Watch for further privatisation-by-stealth in John Key’s dribble tomorrow. in the first week after the election, the Hollow Men had “advisers” in place across the public service looking for just these sorts of opportunities.
As an aside – $10 bucks says John Key announces that New Zealand will, in part, fight its way out of the recession by mining our natural resources.
Seems like there is a bit of it going around…
http://www.3news.co.nz/Otago-DHB-cuts-costs-in-helping-elderly/tabid/423/articleID/140495/Default.aspx
@Paul – There is a limited amount I can do as the local MP but I have been helping people appeal their case to the DHB where I can. I’m not opposed to regularly reviewing the level of home help provided. In some cases people get a bit of extra help after a fall or accident and once they’ve recovered they don’t need as many hours. But the scale of the cuts we are seeing now extends well beyond what I would normally expect to see.
@Anton – I think Labour’s track record in government was pretty good: record low unemployment rates; significant cuts in the cost of healthcare, housing, tertiary education, etc; significant increase in super and intro of Super Gold Card; there are plenty of other examples. Sure, Labour didn’t get everything right, which is why we are now focused on the future. I give you my absolute assurance that I’ll remain opposed to home help cuts of this scale regardless of who is in government!
Bit desperate claiming a NZFirst policy as your own, don’t you think?
Actualy i think it shows that Labour are waking up to reality and considering some policies that were prior to this term in parliament considered unthinkable to implement in Labour.
Matt, I really hope you are right, but that’s what we thought throughout the 1990s, that Labour would fix all the nasty things the Tories did over that time. To be fair to Chris (and I don’t think his examples are that good) the Employment Relations Act was introduced, and a type of income-related rents scheme replaced HNZ market rents, but I’m talking more about how the poorest of the poor continued to be dealt to in the same way the nats hammered this particular group. There’s a whole untold story about how under Labour a series of changes were made to social welfare law that were just a continuation of the “blame the victim” mentality that became so prevalent from the time of the Ruth Richardson 1990 budget. The 1990s did more than just this, it destroyed the caring attitude that had up until that time marked the difference between Labour and the Tory bullies. Labour, however, now seems to regard it as unpopular to re-embrace that thinking therefore too risky politically. Going by the general climate of opinion they’re probably right – just look at how today’s generation of students simply cannot comprehend the value of a free tertiary education and the belief that “of course everyone should pay”. The “all beneficiaries get money for nothing” attitude is just too strong, I think, for Labour to take the what it sees as a risk of taking steps to address this. My prediction is that until Labour is prepared to reclaim its commitment to our poorest it’ll continue to amble along with no-one really seeing much difference between it and the Tories. Then, in nine or tweleve or fifteen years or whenever people get tired of john-boy nice-guy, they’ll say: “awh, I just voted Labour because I thought it was time for a change.”

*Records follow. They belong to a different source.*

(** ** The registry of the manager *)

Module ManagerSpec.
Import AssetDataManager.

(** the manager after a sequence of [addSearchPath (priority, path)] calls *)
Definition run_adds (env : Env) (calls : list (Z * string)) : t :=
  foldl (fun m c => (addSearchPath env m c.1 c.2).1) new calls.

(** "exists under any priority" *)
Definition registered (m : t) (normalized : string) : Prop :=
  exists priority paths,
    In (priority, paths) (m_searchPaths m) /\ In normalized paths.

(** every search path of the registry, over all priorities *)
Definition all_paths (m : t) : list string := concat (map snd (m_searchPaths m)).

Definition registry_count (m : t) (normalized : string) : nat :=
  count_occ string_dec (all_paths m) normalized.

(** every base path of the package sets, over all priorities *)
Definition mounted_paths (m : t) : list string :=
  map fst (concat (map snd (m_packageSets m))).

Definition is_scan (e : event) : bool :=
  match e with EvDirectoryScan _ => true | _ => false end.

Definition count_scans (evs : list event) : nat := length (List.filter is_scan evs).

End ManagerSpec.

(** * Further definitions *)

(** ** AssetData::info of the three variants *)

Definition AssetData_info (a : AssetData) : option AssetInfo :=
  match a with
  | AssetData_Dds dds => DdsTextureData.m_info dds
  | AssetData_Packaged packaged => Some (PackagedAssetData.m_info packaged)
  | AssetData_Gli gli => Some (GliTextureData.m_info gli)
  end.

(** ** Shapes of strings *)

(** every character of [s] satisfies [f] *)
Fixpoint chars_all (f : ascii -> bool) (s : string) : bool :=
  match s with
  | EmptyString => true
  | String c s' => f c && chars_all f s'
  end.

(** an upper-case letter of the "C" locale *)
Definition is_upper (c : ascii) : bool :=
  (Nat.leb 65 (nat_of_ascii c) && Nat.leb (nat_of_ascii c) 90)%bool.

(** a character a normalized path can hold: no upper-case letter, no
    forward slash *)
Definition normalized_char (c : ascii) : bool :=
  (negb (is_upper c) && negb (Ascii.eqb c "/"))%bool.

(** ** The directory scan *)

(** the extensions [addSearchPath] mounts *)
Definition is_package_ext (entry : string) : bool :=
  (String.eqb (Str.extension entry) ".pkg"
   || String.eqb (Str.extension entry) ".rtxio")%bool.

(** the paths the scan handed to [AssetPackage], in order *)
Definition opened_packages (evs : list event) : list string :=
  flat_map (fun e => match e with EvPackageOpen p => [p] | _ => [] end) evs.

(** ** The two registries of the manager side by side *)

(** the base paths of the package sets, priority by priority *)
Definition packageSet_paths (m : AssetDataManager.t) : list (Z * list string) :=
  List.map (fun pe : Z * list AssetDataManager.PackageEntry => (pe.1, List.map fst pe.2))
           (AssetDataManager.m_packageSets m).

(** ** A cube whose mips are all in the tail *)

Module TailCube.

I know personally of a number of people, including my great grandmother, who have had their home support cut under national. The DHB “help lines”- total oxymoron- seem to have all the answers, and even suggested that if she needed that time desperately, she was welcome to cover it herself- thanks nick
@blip – ‘As an aside – $10 bucks says John Key announces that New Zealand will, in part, fight its way out of the recession by mining our natural resources.’
agreed.
It is happening all over the country. An elderly woman I know in Dunedin has had her already minimal home help hours halved. It is very distressing for her.